▶ **What this task involves**
Nothing in the data may be altered, so output all of it exactly.
*** Opening Data shown ***
(** * ReMind: semantic and size-constrained chunking of a textbook

    A shallow embedding of [src/server/retrieval/chunk_textbook.py]:
    the heading classifier, the segmenter and the size normaliser,
    followed by the properties of these functions.

    Text is a list of 8-bit characters (code points 0..255).  The
    character classes of Python's [str.isspace], and of [\s], [\d], [\w]
    and [re.IGNORECASE] in a [str] pattern, are the ones Python uses,
    restricted to that range.  Python's [int] is [Z]. *)

From Stdlib Require Import Ascii String ZArith Lia Bool List.
Import ListNotations.

Open Scope Z_scope.

(** ** Text primitives *)

Definition str := list ascii.

Definition str_of (s : string) : str := list_ascii_of_string s.

Module PyStr.

Definition code (c : ascii) : N := N_of_ascii c.

Definition in_range (lo hi : N) (c : ascii) : bool :=
  ((lo <=? code c) && (code c <=? hi))%N.

Definition is_code (n : N) (c : ascii) : bool := (code c =? n)%N.

(** [str.isspace] on one character, which is also [\s]:
    TAB..CR, FS..US, SPACE, NEL and NBSP. *)
Definition isspace (c : ascii) : bool :=
  in_range 9 13 c || in_range 28 32 c || is_code 133 c || is_code 160 c.

(** [\d]: the decimal digits. *)
Definition isdigit (c : ascii) : bool := in_range 48 57 c.

(** [str.isalnum] on one character. *)
Definition isalnum (c : ascii) : bool :=
  in_range 48 57 c || in_range 65 90 c || in_range 97 122 c
  || is_code 170 c || is_code 178 c || is_code 179 c || is_code 181 c
  || is_code 185 c || is_code 186 c || in_range 188 190 c
  || in_range 192 214 c || in_range 216 246 c || in_range 248 255 c.

(** [\w]: alphanumeric or underscore. *)
Definition isword (c : ascii) : bool := isalnum c || is_code 95 c.

(** Case folding of the letters a pattern made of ASCII letters can
    match under [re.IGNORECASE]. *)
Definition lower (c : ascii) : ascii :=
  if in_range 65 90 c then ascii_of_N (code c + 32) else c.

Definition ci_eqb (a b : ascii) : bool := Ascii.eqb (lower a) (lower b).

Definition is_newline (c : ascii) : bool := Ascii.eqb c "010"%char.

(** A Python string is true when it is not empty. *)
Definition truthy {A : Type} (s : list A) : bool :=
  match s with
  | [] => false
  | _ :: _ => true
  end.

Fixpoint lstrip_by (p : ascii -> bool) (s : str) : str :=
  match s with
  | [] => []
  | c :: s' => if p c then lstrip_by p s' else s
  end.

Fixpoint rstrip_by (p : ascii -> bool) (s : str) : str :=
  match s with
  | [] => []
  | c :: s' =>
      match rstrip_by p s' with
      | [] => if p c then [] else [c]
      | r => c :: r
      end
  end.

(** [s.strip()] *)
Definition strip (s : str) : str := lstrip_by isspace (rstrip_by isspace s).

(** [s.rstrip("\n")] *)
Definition rstrip_nl (s : str) : str := rstrip_by is_newline s.

(** The longest prefix whose characters satisfy [p], and the rest. *)
Fixpoint span (p : ascii -> bool) (s : str) : str * str :=
  match s with
  | [] => ([], [])
  | c :: s' =>
      if p c then let (a, b) := span p s' in (c :: a, b) else ([], s)
  end.

(** A word under construction is kept reversed. *)
Definition flush (cur : str) : list str :=
  match cur with
  | [] => []
  | _ :: _ => [rev cur]
  end.

Fixpoint split_from (cur : str) (s : str) : list str :=
  match s with
  | [] => flush cur
  | c :: s' =>
      if isspace c then flush cur ++ split_from [] s'
      else split_from (c :: cur) s'
  end.

(** [s.split()]: the maximal runs of characters that are not whitespace. *)
Definition split (s : str) : list str := split_from [] s.

(** [sep.join(l)] *)
Fixpoint join (sep : str) (l : list str) : str :=
  match l with
  | [] => []
  | x :: r =>
      match r with
      | [] => x
      | _ :: _ => x ++ sep ++ join sep r
      end
  end.

End PyStr.

Import PyStr.

(** ** Regular expressions of the module *)

Module Regex.

(** A literal under [re.IGNORECASE]; the result is what follows it. *)
Fixpoint match_ci (pat s : str) : option str :=
  match pat with
  | [] => Some s
  | p :: pat' =>
      match s with
      | [] => None
      | c :: s' => if ci_eqb c p then match_ci pat' s' else None
      end
  end.

Definition isword_opt (c : option ascii) : bool :=
  match c with
  | None => false
  | Some c => isword c
  end.

(** [\b] between the character before and the character after a
    position, either of which is missing at an end of the string. *)
Definition word_boundary (prev next : option ascii) : bool :=
  xorb (isword_opt prev) (isword_opt next).

(** The last character of [s], or [d] when [s] is empty. *)
Definition last_or (d : option ascii) (s : str) : option ascii :=
  fold_left (fun _ c => Some c) s d.

(** [\bGLOSSARY\b] with [re.IGNORECASE], tried at one position. *)
Definition glossary_at (prev : option ascii) (s : str) : bool :=
  word_boundary prev (hd_error s)
  && match match_ci (str_of "GLOSSARY") s with
     | None => false
     | Some rest =>
         word_boundary
           (last_or prev (firstn (length (str_of "GLOSSARY")) s))
           (hd_error rest)
     end.

Fixpoint glossary_from (prev : option ascii) (s : str) : bool :=
  glossary_at prev s
  || match s with
     | [] => false
     | c :: s' => glossary_from (Some c) s'
     end.

(** [GLOSSARY_RE.search(s)], as a truth value. *)
Definition GLOSSARY_RE_search (s : str) : bool := glossary_from None s.

Definition is_dot (c : ascii) : bool := Ascii.eqb c "."%char.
*** Closing Data shown ***
▶ **The answer**
(** * ReMind: semantic and size-constrained chunking of a textbook

    A shallow embedding of [src/server/retrieval/chunk_textbook.py]:
    the heading classifier, the segmenter and the size normaliser,
    followed by the properties of these functions.

    Text is a list of 8-bit characters (code points 0..255).  The
    character classes of Python's [str.isspace], and of [\s], [\d], [\w]
    and [re.IGNORECASE] in a [str] pattern, are the ones Python uses,
    restricted to that range.  Python's [int] is [Z]. *)

From Stdlib Require Import Ascii String ZArith Lia Bool List.
Import ListNotations.

Open Scope Z_scope.

(** ** Text primitives *)

Definition str := list ascii.

Definition str_of (s : string) : str := list_ascii_of_string s.

Module PyStr.

Definition code (c : ascii) : N := N_of_ascii c.

Definition in_range (lo hi : N) (c : ascii) : bool :=
  ((lo <=? code c) && (code c <=? hi))%N.

Definition is_code (n : N) (c : ascii) : bool := (code c =? n)%N.

(** [str.isspace] on one character, which is also [\s]:
    TAB..CR, FS..US, SPACE, NEL and NBSP. *)
Definition isspace (c : ascii) : bool :=
  in_range 9 13 c || in_range 28 32 c || is_code 133 c || is_code 160 c.

(** [\d]: the decimal digits. *)
Definition isdigit (c : ascii) : bool := in_range 48 57 c.

(** [str.isalnum] on one character. *)
Definition isalnum (c : ascii) : bool :=
  in_range 48 57 c || in_range 65 90 c || in_range 97 122 c
  || is_code 170 c || is_code 178 c || is_code 179 c || is_code 181 c
  || is_code 185 c || is_code 186 c || in_range 188 190 c
  || in_range 192 214 c || in_range 216 246 c || in_range 248 255 c.

(** [\w]: alphanumeric or underscore. *)
Definition isword (c : ascii) : bool := isalnum c || is_code 95 c.

(** Case folding of the letters a pattern made of ASCII letters can
    match under [re.IGNORECASE]. *)
Definition lower (c : ascii) : ascii :=
  if in_range 65 90 c then ascii_of_N (code c + 32) else c.

Definition ci_eqb (a b : ascii) : bool := Ascii.eqb (lower a) (lower b).

Definition is_newline (c : ascii) : bool := Ascii.eqb c "010"%char.

(** A Python string is true when it is not empty. *)
Definition truthy {A : Type} (s : list A) : bool :=
  match s with
  | [] => false
  | _ :: _ => true
  end.

Fixpoint lstrip_by (p : ascii -> bool) (s : str) : str :=
  match s with
  | [] => []
  | c :: s' => if p c then lstrip_by p s' else s
  end.

Fixpoint rstrip_by (p : ascii -> bool) (s : str) : str :=
  match s with
  | [] => []
  | c :: s' =>
      match rstrip_by p s' with
      | [] => if p c then [] else [c]
      | r => c :: r
      end
  end.

(** [s.strip()] *)
Definition strip (s : str) : str := lstrip_by isspace (rstrip_by isspace s).

(** [s.rstrip("\n")] *)
Definition rstrip_nl (s : str) : str := rstrip_by is_newline s.

(** The longest prefix whose characters satisfy [p], and the rest. *)
Fixpoint span (p : ascii -> bool) (s : str) : str * str :=
  match s with
  | [] => ([], [])
  | c :: s' =>
      if p c then let (a, b) := span p s' in (c :: a, b) else ([], s)
  end.

(** A word under construction is kept reversed. *)
Definition flush (cur : str) : list str :=
  match cur with
  | [] => []
  | _ :: _ => [rev cur]
  end.

Fixpoint split_from (cur : str) (s : str) : list str :=
  match s with
  | [] => flush cur
  | c :: s' =>
      if isspace c then flush cur ++ split_from [] s'
      else split_from (c :: cur) s'
  end.

(** [s.split()]: the maximal runs of characters that are not whitespace. *)
Definition split (s : str) : list str := split_from [] s.

(** [sep.join(l)] *)
Fixpoint join (sep : str) (l : list str) : str :=
  match l with
  | [] => []
  | x :: r =>
      match r with
      | [] => x
      | _ :: _ => x ++ sep ++ join sep r
      end
  end.

End PyStr.

Import PyStr.

(** ** Regular expressions of the module *)

Module Regex.

(** A literal under [re.IGNORECASE]; the result is what follows it. *)
Fixpoint match_ci (pat s : str) : option str :=
  match pat with
  | [] => Some s
  | p :: pat' =>
      match s with
      | [] => None
      | c :: s' => if ci_eqb c p then match_ci pat' s' else None
      end
  end.

Definition isword_opt (c : option ascii) : bool :=
  match c with
  | None => false
  | Some c => isword c
  end.

(** [\b] between the character before and the character after a
    position, either of which is missing at an end of the string. *)
Definition word_boundary (prev next : option ascii) : bool :=
  xorb (isword_opt prev) (isword_opt next).

(** The last character of [s], or [d] when [s] is empty. *)
Definition last_or (d : option ascii) (s : str) : option ascii :=
  fold_left (fun _ c => Some c) s d.

(** [\bGLOSSARY\b] with [re.IGNORECASE], tried at one position. *)
Definition glossary_at (prev : option ascii) (s : str) : bool :=
  word_boundary prev (hd_error s)
  && match match_ci (str_of "GLOSSARY") s with
     | None => false
     | Some rest =>
         word_boundary
           (last_or prev (firstn (length (str_of "GLOSSARY")) s))
           (hd_error rest)
     end.

Fixpoint glossary_from (prev : option ascii) (s : str) : bool :=
  glossary_at prev s
  || match s with
     | [] => false
     | c :: s' => glossary_from (Some c) s'
     end.

(** [GLOSSARY_RE.search(s)], as a truth value. *)
Definition GLOSSARY_RE_search (s : str) : bool := glossary_from None s.

Definition is_dot (c : ascii) : bool := Ascii.eqb c "."%char.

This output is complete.